Quelques minutes auparavant, les deux joueurs de Seirin se baladaient dans la rue, bondée par cet après-midi de vacances d'été. Tout à coup, le plus chétif des deux avait proposé d'aller jouer au basket. Ils s'étaient donc dirigés vers le parc et, juste devant le terrain de basket, était tombé sur les deux membres de Touou, qui avaient apparemment eu la même idée qu'eux.

-Kagami-kun, intervint Kuroko, on dirait un chien qui va mordre.

-La ferme !

-Kagami-kun ne peut pas être un chien puisqu'il en a peur, fit remarquer Satsuki. Je trouve qu'il ressemble plutôt à un tigre.

Cette fille sait vraiment tout, ne put s'empêcher de s'étonner l'intéressé. Aomine éclata de rire à ce moment, à leur plus grande surprise, ce qui interrompit toute tentative de réponse.

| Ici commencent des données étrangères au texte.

(** * Verification of the design-example catalog aggregator

    Shallow embedding of [.github/get_predefined_de/main.py]: the Python
    string and JSON operations the tool relies on, its regular expression,
    its logging / file / HTTP effects as an explicit state-and-exception
    monad, and the tool's functions in source order; and, in the module
    [json_validator], of [.github/json_validator.py].  Theorems follow
    the definitions.

    What the model takes from outside the tool: the network answers a
    request by its URL and headers, the same way each time; a file holds
    the JSON value it parses to, and a file written by [json.dump] parses
    back to the value written; JSON numbers are integers; the command
    line carries no option. *)

From stdpp Require Import base option list strings gmap.
From Stdlib Require Import ZArith String Ascii.

Local Open Scope string_scope.
Local Open Scope list_scope.
Local Open Scope Z_scope.
Local Open Scope stdpp_scope.

Set Warnings "-register-all".

(* ================================================================== *)
(** * Part I: definitions *)
(* ================================================================== *)

(** ** Python [str] operations

    A Python [str] is modelled by its UTF-8 bytes.  Every separator,
    pattern and character class used by the tool is ASCII, and no byte of
    a multi-byte UTF-8 sequence is an ASCII byte, so searching, splitting
    and replacing agree on bytes and on code points. *)

Definition dquote : ascii := "034"%char.
(** * Appointment slots and booking validation (main/models.py, main/admin.py)

    A shallow embedding of the domain logic of the hospital application:
    [Schedule.available_slots], [Appointment.clean], [Appointment.save],
    the booking view and the admin actions that change the status of
    appointments, together with the properties the specification states
    about them; then the admin's slot counts, the slugs of hospitals and
    patients, the age of a patient, the opening hours of a hospital and the
    short form of a diagnosis, with the properties the code itself shows. *)

From Stdlib Require Import ZArith List Bool Lia Sorted.
From Stdlib Require Ascii String DecimalString DecimalNat Finite.
Import String.StringSyntax.
Delimit Scope string_scope with string.
Import ListNotations.
Local Open Scope Z_scope.

(** ** Times of day and datetimes *)

Module Time.

(** [datetime.time]: a naive wall-clock time with microsecond resolution. *)
Record time : Type := mkTime {
  hour : Z;
  minute : Z;
  second : Z;
  microsecond : Z
}.

(** The ranges [datetime.time] enforces on its fields. *)
Definition valid_time (t : time) : Prop :=
  0 <= hour t < 24 /\ 0 <= minute t < 60 /\ 0 <= second t < 60 /\
  0 <= microsecond t < 1000000.

Definition US_PER_MINUTE : Z := 60000000.
Definition US_PER_DAY : Z := 86400000000.

(** Microseconds elapsed since midnight. *)
Definition to_us (t : time) : Z :=
  ((hour t * 60 + minute t) * 60 + second t) * 1000000 + microsecond t.

Definition of_us (n : Z) : time :=
  {| hour := n / 3600000000;
     minute := (n / 60000000) mod 60;
     second := (n / 1000000) mod 60;
     microsecond := n mod 1000000 |}.

(** Comparison of naive times compares (hour, minute, second, microsecond)
    lexicographically, that is, the microsecond counts. *)
Definition time_leb (a b : time) : bool := to_us a <=? to_us b.
Definition time_lt (a b : time) : Prop := to_us a < to_us b.

(** [hm h m] is the time written hh:mm. *)
Definition hm (h m : Z) : time := mkTime h m 0 0.

(** [datetime.date] as its proleptic ordinal ([date.toordinal()]). *)
Definition date : Type := Z.

(** [date.weekday()]: Monday is 0, Sunday is 6. *)
Definition weekday (d : date) : Z := (d + 6) mod 7.

(** A naive [datetime.datetime] as microseconds since the midnight that
    starts ordinal 0.  The range check of [datetime] (years 1..9999, beyond
    which arithmetic raises OverflowError) is not modelled. *)
Definition datetime : Type := Z.

(** [datetime.combine(d, t)] *)
Definition combine (d : date) (t : time) : datetime := d * US_PER_DAY + to_us t.

(** [dt.time()] *)
Definition time_of (dt : datetime) : time := of_us (dt mod US_PER_DAY).

(** [timedelta(minutes=m)] in microseconds. *)
Definition timedelta_minutes (m : Z) : Z := m * US_PER_MINUTE.

End Time.
Import Time.

(** ** Schedules *)

(** The fields of [Schedule] the logic reads.  [sched_doctor] is the field
    [doctor], the primary key of the referenced [Doctor];
    [appointment_duration] is in minutes. *)
Record Schedule : Type := mkSchedule {
  sched_doctor : Z;
  day_of_week : Z;
  start_time : time;
  end_time : time;
  is_working : bool;
  appointment_duration : Z
}.

(** The [while] loop of [Schedule.available_slots].  Each unit of [fuel] pays
    for one evaluation of the loop condition; [None] means the loop is still
    running when the fuel is spent. *)
Fixpoint slots_loop (fuel : nat) (current end_ step : Z) (slots : list time)
  : option (list time) :=
  match fuel with
  | O => None
  | S fuel' =>
      if current + step <=? end_
      then slots_loop fuel' (current + step) end_ step (slots ++ [time_of current])
      else Some slots
  end.

(** [Schedule.available_slots], given the date [datetime.today()] returns
    (read twice by the code; both reads are taken to fall on the same day). *)
Definition available_slots (fuel : nat) (today : date) (s : Schedule)
  : option (list time) :=
  slots_loop fuel
    (combine today (start_time s))
    (combine today (end_time s))
    (timedelta_minutes (appointment_duration s))
    [].

(** The slot times the specification describes: [start + k * duration] for
    [k = 0, ..., n - 1]. *)
Definition slot_at (s : Schedule) (k : Z) : time :=
  of_us (to_us (start_time s) + k * timedelta_minutes (appointment_duration s)).

Definition slot_count (s : Schedule) : Z :=
  (to_us (end_time s) - to_us (start_time s))
    / timedelta_minutes (appointment_duration s).

Definition slot_table (s : Schedule) (n : nat) : list time :=
  map (fun k => slot_at s (Z.of_nat k)) (seq 0 n).

(** The times the loop appends when it starts at [current] and goes round
    [n] times. *)
Definition visited (step current : Z) (n : nat) : list time :=
  map (fun k => time_of (current + Z.of_nat k * step)) (seq 0 n).

(** [n] is the number of whole steps that fit between [current] and the
    end. *)
Definition fits (end_ step current : Z) (n : nat) : Prop :=
  (n = 0%nat \/ current + Z.of_nat n * step <= end_) /\
  end_ < current + (Z.of_nat n + 1) * step.

(** ** Appointments *)

(** [Appointment.STATUS_CHOICES] *)
Inductive Status : Type := pending | confirmed | cancelled.

(** The fields of [Appointment] the logic reads.  [pk] is [None] until the
    row has been inserted; [patient] and [doctor] are primary keys. *)
Record Appointment : Type := mkAppointment {
  pk : option Z;
  patient : Z;
  doctor : Z;
  appointment_date : date;
  appointment_time : time;
  status : Status
}.

(** The two tables the validation queries, rows in the order the backend
    returns them. *)
Record Database : Type := mkDatabase {
  appointments : list Appointment;
  schedules : list Schedule
}.
Record CollectionChangeSet := {
  insertions : list Z;
  deletions : list Z;
  newModifications : list Z;
  oldModifications : list Z;
}.

(** [binding.IndexRange], a half-open pair [[start, end]]. *)
Definition IndexRange : Type := Z * Z.

(** The payload the binding hands to a notification callback. *)
Record BindingChangeSet := {
  raw_deletions : list IndexRange;
  raw_insertions : list IndexRange;
  raw_modifications : list IndexRange;
  raw_modificationsNew : list IndexRange;
}.

(** Modelled from the spec: [unwind] of [./ranges], which is not among the
    sources.  Each half-open range is expanded into its individual indices
    and the expansions are concatenated in the order of the input; nothing
    is validated or deduplicated. *)
Definition unwind (ranges : list IndexRange) : list Z :=
  flat_map (fun '(first, last) => seqZ first (last - first)) ranges.

(** Total width of a list of ranges. *)
Definition total_width (ranges : list IndexRange) : Z :=
  foldr (fun '(first, last) acc => (last - first) + acc) 0 ranges.

(** Ranges as the engine emits them: each one half-open with its start no
    later than its end, each one starting no earlier than the previous one
    ends. *)
Fixpoint ascending_from (lower : Z) (ranges : list IndexRange) : Prop :=
  match ranges with
  | [] => True
  | (first, last) :: rest =>
      lower <= first /\ first <= last /\ ascending_from last rest
  end.

Definition ascending_ranges (ranges : list IndexRange) : Prop :=
  match ranges with
  | [] => True
  | (first, last) :: rest => first <= last /\ ascending_from last rest
  end.

(** The four lists of a change set, each unwound on its own. *)
Definition translate (changes : BindingChangeSet) : CollectionChangeSet :=
  {| deletions := unwind (raw_deletions changes);
     insertions := unwind (raw_insertions changes);
     oldModifications := unwind (raw_modifications changes);
     newModifications := unwind (raw_modificationsNew changes) |}.

(** Keys of a property access: strings and symbols. *)
Inductive PropertyKey :=
| PString (s : string)
| PSymbol (description : string).

Global Instance PropertyKey_eq_dec : EqDecision PropertyKey.
Proof. solve_decision. Defined.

-Ce mec, un tigre ? railla-t-il. Moi je ne vois qu'un chaton !

-QUOI ?!

Ils commencèrent à se chamailler, sous les yeux désespérés de leurs amis. Kuroko soupira et leur tendit le ballon qu'il avait acheté un peu plus tôt. Les deux sportifs ne se firent pas prier. Ils investirent le terrain -heureusement inoccupé- et commencèrent sans tarder un un-contre-un, Kagami affirmant qu'il allait gagner cette fois, Aomine riant d'avance de la défaite de son adversaire. Les deux autres s'assirent sur un banc ombragé et les regardèrent faire, la jeune femme blottie contre son auto-proclamé petit ami.

Il faisait chaud ce jour-là. Les deux joueurs étaient en débardeur et en short, dévoilant leurs corps musclés, mettant en valeur leurs mouvements rapides et agiles. Il y avait de nombreuses personnes traversant le parc, et nombreux étaient ceux qui s'arrêtaient ne serait-ce qu'une seconde pour les regarder. En particulier les femmes.

Après de nombreuses minutes de lutte acharnée, Kagami lâcha un juron et recula un peu.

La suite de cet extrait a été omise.